(** * Data Flow Analyzer: the request handlers of [src/main.py]

    The service has three POST handlers, each a thin layer over a library:
    [statsmodels] for the forecast, [numpy] (over a [pandas] frame) for the
    statistics.  The handlers are embedded as they are written.

    - Python [float] is IEEE binary64: the kernel's primitive [float].
    - [int] fields are unbounded integers: [Z].
    - A [dict] keyed by category is a [gmap string].
    - The forecast handler is a tree of library calls ([Py]); a run of it
      against a library threads the library's hidden state and records the
      calls made.  The forecasting library itself is a parameter. *)

From Stdlib Require Import ZArith Floats Uint63 String Sorted.
From stdpp Require Import base tactics option list strings gmap.

Local Open Scope Z_scope.

(** ** Python exceptions *)

(** What a library call raises.  The handlers observe two things of an
    exception [e]: whether [isinstance(e, Exception)] (the test of
    [except Exception]; [KeyboardInterrupt] and [SystemExit] fail it) and the
    text [str(e)]. *)
Record Raised : Type := mkRaised {
  isinstance_Exception : bool;
  str : string;
}.

(** What leaves a handler: [fastapi.HTTPException(status_code, detail)], which
    the framework turns into a response of that status with the body
    [{"detail": detail}], or any other exception, which the handler did not
    catch. *)
Inductive HandlerExc : Type :=
| HTTPException (status_code : Z) (detail : string)
| Unhandled (e : Raised).

(** ** Pydantic models of the forecast endpoint *)

Record ArimaRequest : Type := mkArimaRequest {
  values : list float;
  order : Z * Z * Z;
  steps : Z;
}.

Record ArimaForecast : Type := mkArimaForecast {
  forecast : list float;
  model_order : Z * Z * Z;
}.

(** The field defaults of [ArimaRequest]. *)
Definition order_default : Z * Z * Z := (1, 1, 1).
Definition steps_default : Z := 10.

(** [ArimaRequest(values=..., order=..., steps=...)], [order] and [steps]
    optional: an omitted field takes its default. *)
Definition ArimaRequest_init (values : list float)
    (order : option (Z * Z * Z)) (steps : option Z) : ArimaRequest :=
  {| values := values;
     order := default order_default order;
     steps := default steps_default steps |}.

(** ** Programs over the forecasting library *)

Module statsmodels.
Section Calls.
Context {Model Results : Type}.

(** The three calls of the handler's [try] block.  The library's objects are
    opaque to the handler: a [Model] is an [ARIMA] instance, a [Results] what
    [fit()] returns. *)
Inductive Call : Type :=
| ARIMA (endog : list float) (order : Z * Z * Z)
| ARIMA_fit (model : Model)
| ARIMAResults_forecast (model_fit : Results) (steps : Z).
Lemma process_forecast_data_none (o : outcome) :
  no_forecast o →
  (let* data := WeatherAPI.receive (JObj []) o in process_forecast_data data) = inr [].
Proof.
  intros [Hfail|(status_code & data & -> & Hstatus & Hdata)].
  - by rewrite receive_transport_failure.
  - simpl. rewrite Hstatus. simpl. unfold process_forecast_data.
    destruct Hdata as [Hfalse|(fields & -> & Hlist)]; [by rewrite Hfalse|].
    destruct (truthy (JObj fields)); [|done]. cbn [negb contains bind].
    destruct Hlist as [Hlist|[Hlist Hcity]].
    + rewrite Hlist. rewrite bool_decide_eq_false_2; [done|]. by intros [? ?].
    + rewrite Hlist. rewrite bool_decide_eq_true_2 by eauto. cbn [negb].
      unfold get2. cbn [method_get]. cbn [bind].
      destruct (dict_lookup fields (py "city")) as [city|]; simpl.
      * destruct city; try done. simpl. by rewrite Hlist.
      * by rewrite Hlist.
Qed.

Lemma process_forecast_data_city (fields : list (pystr * json)) (items c : json) :
  dict_lookup fields (py "list") = Some items →
  dict_lookup fields (py "city") = Some c → ¬ is_obj c →
  process_forecast_data (JObj fields) = inl AttributeError.
Proof.
  intros Hlist Hcity Hc. unfold process_forecast_data.
  assert (truthy (JObj fields) = true) as ->.
  { destruct fields; [done|]. done. }
  cbn [negb contains bind]. rewrite Hlist.
  rewrite bool_decide_eq_true_2 by eauto. cbn [negb].
  unfold get2. cbn [method_get bind]. rewrite Hcity. simpl.
  by destruct c.
Qed.

(** X20: the page without a forecast.  [create_integrated_dashboard]
    sends the weather request first.  When [process_current_weather]
    raises on its answer, the page raises that exception after this one
    request and [save_dashboard] passes it on without writing.  When it
    returns, the forecast request follows, and when that one fails, or is
    answered by a payload that is false, by a dict without a list, or by
    a dict with an empty list whose city is absent or a dict, the page is
    the one line that says that the data could not be fetched, after the
    two requests and no other, whatever the cities of the comparison;
    [save_dashboard] then writes that line, as utf-8, to the file that is
    named or else to the default name, and returns the name when the
    write returns and raises the exception of the write otherwise.  When
    the forecast is a dict with a list and with a city that is no dict,
    the page raises [AttributeError] and nothing is written. *)
Theorem page_without_forecast (api_key city : pystr) (multi_cities : option (list pystr))
    (filename : option pystr) (w w1 w2 : world) (o1 o2 : outcome) (d : disk) :
  session_get (weather_request api_key city) w = (o1, w1) →
  session_get (IntegratedWeatherDashboard.forecast_request api_key city) w1 = (o2, w2) →
  let current :=
    (let* data := WeatherAPI.receive (JObj []) o1 in process_current_weather data) in
  (∀ e, current = inl e →
     create_integrated_dashboard api_key city multi_cities w = (inl e, w1) ∧
     save_dashboard api_key city multi_cities filename w d = (inl (PageError e), w1, d)) ∧
  (∀ summary, current = inr summary → no_forecast o2 →
     create_integrated_dashboard api_key city multi_cities w = (inr unable, w2) ∧
     save_dashboard api_key city multi_cities filename w d =
       match write_file (Some (py "utf-8")) (saved_as city filename) unable d with
       | (None, d') => (inr (saved_as city filename), w2, d')
       | (Some text, d') => (inl (FileError text), w2, d')
       end) ∧
  (∀ summary status_code fields items c,
     current = inr summary →
     o2 = Response status_code (Some (JObj fields)) →
     raise_for_status status_code = false →
     dict_lookup fields (py "list") = Some items →
     dict_lookup fields (py "city") = Some c → ¬ is_obj c →
     create_integrated_dashboard api_key city multi_cities w = (inl AttributeError, w2) ∧
     save_dashboard api_key city multi_cities filename w d =
       (inl (PageError AttributeError), w2, d)).
Proof.
  intros Hget1 Hget2 current. split; [|split].
  - intros e He.
    assert (create_integrated_dashboard api_key city multi_cities w = (inl e, w1))
      as Hpage.
    { unfold create_integrated_dashboard, get_current_weather.
      rewrite Hget1. fold current. by rewrite He. }
    split; [done|]. unfold save_dashboard. by rewrite Hpage.
  - intros summary Hsummary Hnone%process_forecast_data_none.
    assert (create_integrated_dashboard api_key city multi_cities w = (inr unable, w2))
      as Hpage.
    { unfold create_integrated_dashboard, get_current_weather,
        IntegratedWeatherDashboard.get_forecast_data.
      rewrite Hget1. fold current. rewrite Hsummary, Hget2. by rewrite Hnone. }
    split; [done|]. unfold save_dashboard. rewrite Hpage. fold (saved_as city filename).
    by destruct (write_file _ _ _ _) as [[text|] d'].
  - intros summary status_code fields items c Hsummary -> Hstatus Hlist Hcity Hc.
    assert (create_integrated_dashboard api_key city multi_cities w =
              (inl AttributeError, w2)) as Hpage.
    { unfold create_integrated_dashboard, get_current_weather,
        IntegratedWeatherDashboard.get_forecast_data.
      rewrite Hget1. fold current. rewrite Hsummary, Hget2.
      cbn [WeatherAPI.receive]. rewrite Hstatus. cbn [bind].
      by rewrite (process_forecast_data_city fields items c Hlist Hcity Hc). }
    split; [done|]. unfold save_dashboard. by rewrite Hpage.
Qed.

+ + + + +

# Aim of the task:
Reproduce exactly, and with no other material, the lines between those holding "Local Open Scope Z_scope." and "opaque to the", inclusive.

# Response below:
Local Open Scope Z_scope.

(** ** Python exceptions *)

(** What a library call raises.  The handlers observe two things of an
    exception [e]: whether [isinstance(e, Exception)] (the test of
    [except Exception]; [KeyboardInterrupt] and [SystemExit] fail it) and the
    text [str(e)]. *)
Record Raised : Type := mkRaised {
  isinstance_Exception : bool;
  str : string;
}.

(** What leaves a handler: [fastapi.HTTPException(status_code, detail)], which
    the framework turns into a response of that status with the body
    [{"detail": detail}], or any other exception, which the handler did not
    catch. *)
Inductive HandlerExc : Type :=
| HTTPException (status_code : Z) (detail : string)
| Unhandled (e : Raised).

(** ** Pydantic models of the forecast endpoint *)

Record ArimaRequest : Type := mkArimaRequest {
  values : list float;
  order : Z * Z * Z;
  steps : Z;
}.

Record ArimaForecast : Type := mkArimaForecast {
  forecast : list float;
  model_order : Z * Z * Z;
}.

(** The field defaults of [ArimaRequest]. *)
Definition order_default : Z * Z * Z := (1, 1, 1).
Definition steps_default : Z := 10.

(** [ArimaRequest(values=..., order=..., steps=...)], [order] and [steps]
    optional: an omitted field takes its default. *)
Definition ArimaRequest_init (values : list float)
    (order : option (Z * Z * Z)) (steps : option Z) : ArimaRequest :=
  {| values := values;
     order := default order_default order;
     steps := default steps_default steps |}.

(** ** Programs over the forecasting library *)

Module statsmodels.
Section Calls.
Context {Model Results : Type}.

(** The three calls of the handler's [try] block.  The library's objects are
    opaque to the handler: a [Model] is an [ARIMA] instance, a [Results] what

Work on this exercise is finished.